(** What the glob crate documents, for patterns without path separators: a set matches when
    one of its globs does; a pattern without special characters but stars matches, up to the
    case of ASCII letters, the texts that have any text in the place of each star; behind a
    question mark, a star and a dot it matches what has at least one more character and a dot
    in front. *)
Class GlobLaws {G : Globs} : Prop := {
  build_law gs set h : build_globs gs = Some set → is_match set h = existsb (λ g, glob_match g h) gs;
  wildcard_law d g h : wild_domain d = true → new_glob d = Some g →
    glob_match g h = wild_match d (to_ascii_lowercase h);
  subdomain_law d g h : wild_domain d = true → new_glob (lit "?*." ++ d) = Some g →
    glob_match g h = wild_below d (to_ascii_lowercase h)
}.

(** ** Stars *)

Lemma some_suffix_true f s : some_suffix f s = true ↔ ∃ a b, s = a ++ b ∧ f b = true.
Proof.
  induction s as [|c s IH]; cbn [some_suffix]; rewrite orb_true_iff.
  - split; [intros [Hf|Hf]; [by exists [], []|done]|]. intros (a & b & Hs & Hf).
    symmetry in Hs. apply app_nil in Hs as [-> ->]. by left.
  - rewrite IH. split.
    + intros [Hf|(a & b & -> & Hf)]; [by exists [], (c :: s)|by exists (c :: a), b].
    + intros (a & b & Hs & Hf). destruct a as [|x a]; [left; by rewrite Hs|right].
      injection Hs as -> ->. by exists a, b.
Qed.

(** A pattern without stars matches itself. *)
Lemma wild_match_literal d h : contains_char STAR d = false → wild_match d h = (h ==s d).
Proof.
  revert h. induction d as [|c d IH]; intros h; [intros _; by apply bool_decide_ext|].
  unfold contains_char. cbn [existsb wild_match].
  rewrite orb_false_iff, N.eqb_sym. intros [-> Hd]. destruct h as [|x h]; [by rewrite bool_decide_false|].
  rewrite IH by done. apply eq_true_iff_eq. rewrite andb_true_iff, !bool_decide_eq_true, N.eqb_eq. naive_solver.
Qed.

Lemma wild_below_literal d h : contains_char STAR d = false → wild_below d h = below d h.
Proof.
  intros Hd. apply eq_true_iff_eq. unfold wild_below, below.
  rewrite some_suffix_true, andb_true_iff, ends_with_true, negb_true_iff, bool_decide_eq_false. split.
  - intros (a & b & Hh & Hb). destruct b as [|c b]; [done|]. apply andb_true_iff in Hb as [->%N.eqb_eq Hb].
    rewrite wild_match_literal in Hb by done. apply bool_decide_eq_true in Hb as ->.
    destruct h as [|x h]; [by destruct a|]. cbn in Hh. subst h. split; [by exists (x :: a)|].
    intros Heq. apply (f_equal length) in Heq. rewrite app_comm_cons, length_app in Heq. cbn in Heq. lia.
  - intros [[a ->] Hne]. destruct a as [|x a]; [done|]. exists a, ([DOT] ++ d). split; [done|].
    cbn. rewrite wild_match_literal by done. by apply bool_decide_eq_true.
Qed.

Lemma star_meta d : existsb glob_meta d = false → contains_char STAR (normalize_domain d) = false.
Proof.
  intros Hd. apply not_true_iff_false. unfold contains_char. rewrite existsb_exists.
  intros (c & Hin & <-%N.eqb_eq). unfold normalize_domain, to_ascii_lowercase in Hin.
  apply in_map_iff in Hin as (x & Hx & Hin).
  assert (Hxs : x = STAR).
  { unfold to_ascii_lowercase_char in Hx. destruct (N.leb_spec 65 x), (N.leb_spec x 90); cbn in Hx; try done.
    unfold STAR in Hx. lia. }
  subst x. assert (Hmem : In STAR d).
  { assert (Hall : Forall (λ c, c ∈ d) d) by by apply list.Forall_forall.
    apply (Forall_trim_end_matches _ is_dot) in Hall. rewrite list.Forall_forall in Hall.
    apply list_elem_of_In, Hall, list_elem_of_In, Hin. }
  assert (existsb glob_meta d = true) by (apply existsb_exists; by exists STAR). congruence.
Qed.

Lemma literal_covers p h : literal p = true → covers p h = covers_text p h.
Proof.
  unfold literal. rewrite negb_true_iff. intros Hp%star_meta.
  destruct p; cbn [covers covers_text domain_of] in *; by rewrite ?wild_match_literal, ?wild_below_literal.
Qed.

Lemma any_covers h : covers (DomainPattern.Exact (lit "*")) h = true.
Proof. cbn. apply some_suffix_true. exists h, []. by rewrite app_nil_r. Qed.

(** ** Inclusion of patterns *)

Lemma below_true d h : below d h = true ↔ ∃ x, x ≠ [] ∧ h = x ++ [DOT] ++ d.
Proof.
  unfold below. rewrite andb_true_iff, ends_with_true, negb_true_iff, bool_decide_eq_false. split.
  - intros [[x ->] Hne]. exists x. split; [|done]. by intros ->.
  - intros (x & Hx & ->). split; [by exists x|]. intros Heq. apply Hx.
    apply (f_equal length) in Heq. rewrite length_app in Heq. destruct x; [done|cbn in Heq; lia].
Qed.

Lemma below_longer d h : below d h = true → (length d < length h)%nat.
Proof. intros (x & Hx & ->)%below_true. rewrite !length_app. cbn. lia. Qed.

Lemma below_trans d e h : below d e = true → below e h = true → below d h = true.
Proof.
  intros (x & Hx & ->)%below_true (y & Hy & ->)%below_true. apply below_true.
  exists (y ++ [DOT] ++ x). split; [by destruct y|]. by rewrite <- !app_assoc.
Qed.

Lemma below_label (a : char) d : below d (a :: [DOT] ++ d) = true.
Proof. apply below_true. by exists [a]. Qed.

(** The checks of the code, on domains that do not start with a dot. *)
Lemma strict_below child parent : starts_with [DOT] (normalize_domain child) = false →
  is_strict_subdomain child parent = below (normalize_domain parent) (normalize_domain child).
Proof.
  intros Hc. unfold is_strict_subdomain, below.
  destruct (ends_with ([DOT] ++ normalize_domain parent) (normalize_domain child)) eqn:He;
    [|by rewrite andb_false_r]. rewrite andb_true_r. cbn [andb]. f_equal.
  apply ends_with_true in He as [x Hx]. apply bool_decide_ext. split.
  - intros Heq. apply (f_equal length) in Hx. rewrite Heq, !length_app in Hx. cbn in Hx. lia.
  - intros Heq. rewrite Heq in Hc. done.
Qed.

Lemma subdomain_or_equal_spec child parent : starts_with [DOT] (normalize_domain child) = false →
  is_subdomain_or_equal child parent
  = (normalize_domain child ==s normalize_domain parent)
    || below (normalize_domain parent) (normalize_domain child).
Proof.
  intros Hc. rewrite <- strict_below by done. unfold is_subdomain_or_equal, is_strict_subdomain.
  by case_bool_decide.
Qed.

(** A domain all whose subdomains lie below another is that domain or lies below it. *)
Lemma below_subdomains d e (a : char) : a ≠ DOT → starts_with [DOT] e = false →
  below d (a :: [DOT] ++ e) = true → e = d ∨ below d e = true.
Proof.
  intros Ha He (x & Hx & Heq)%below_true. destruct x as [|b x]; [done|]. injection Heq as <- Heq.
  destruct x as [|b x]; [left; by injection Heq|]. injection Heq as <- Heq.
  right. apply below_true. exists x. split; [|done]. intros ->. cbn in Heq. by rewrite Heq in He.
Qed.

Definition LABEL : char := 97%N.

(** The hosts of a pattern, as a proposition. *)
Lemma covers_text_true p h : covers_text p h = true ↔
  match p with
  | DomainPattern.Exact d => h = normalize_domain d
  | DomainPattern.SubdomainsOnly d => below (normalize_domain d) h = true
  | DomainPattern.ApexAndSubdomains d => h = normalize_domain d ∨ below (normalize_domain d) h = true
  end.
Proof. destruct p; cbn; by rewrite ?orb_true_iff, ?bool_decide_eq_true. Qed.

(** When one domain's hosts are those of another or lie below it. *)
Lemma at_or_below_inclusion D E : starts_with [DOT] E = false →
  (E = D ∨ below D E = true)
  ↔ ∀ h, below E h = true → h = D ∨ below D h = true.
Proof.
  intros HE. split.
  - intros [->|Hb] h Hh; right; [done|by eapply below_trans].
  - intros Hall. destruct (Hall (LABEL :: LABEL :: [DOT] ++ E)) as [HD|Hb];
      [apply below_true; by exists [LABEL; LABEL]| |].
    + destruct (Hall (LABEL :: [DOT] ++ E) (below_label _ _)) as [HD'|Hb'].
      * rewrite <- HD in HD'. discriminate.
      * apply below_longer in Hb'. rewrite <- HD in Hb'. cbn in Hb'. lia.
    + apply below_true in Hb as (x & Hx & Heq). destruct x as [|b x]; [done|]. injection Heq as <- Heq.
      apply (below_subdomains D E LABEL); [done|done|]. apply below_true. exists x.
      split; [|done]. intros ->. discriminate.
Qed.

(** No single host is all the subdomains of a domain. *)
Lemma subdomains_not_single D E : ¬ ∀ h, below E h = true → h = D.
Proof.
  intros Hall. assert (H1 := Hall _ (below_label LABEL E)).
  assert (H2 := Hall _ (below_label MINUS E)). rewrite <- H1 in H2. discriminate.
Qed.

## [Problem to work on]
Within the listing, how many lines hold the string "injection"? State that number alone.

## [Answer for the task]
4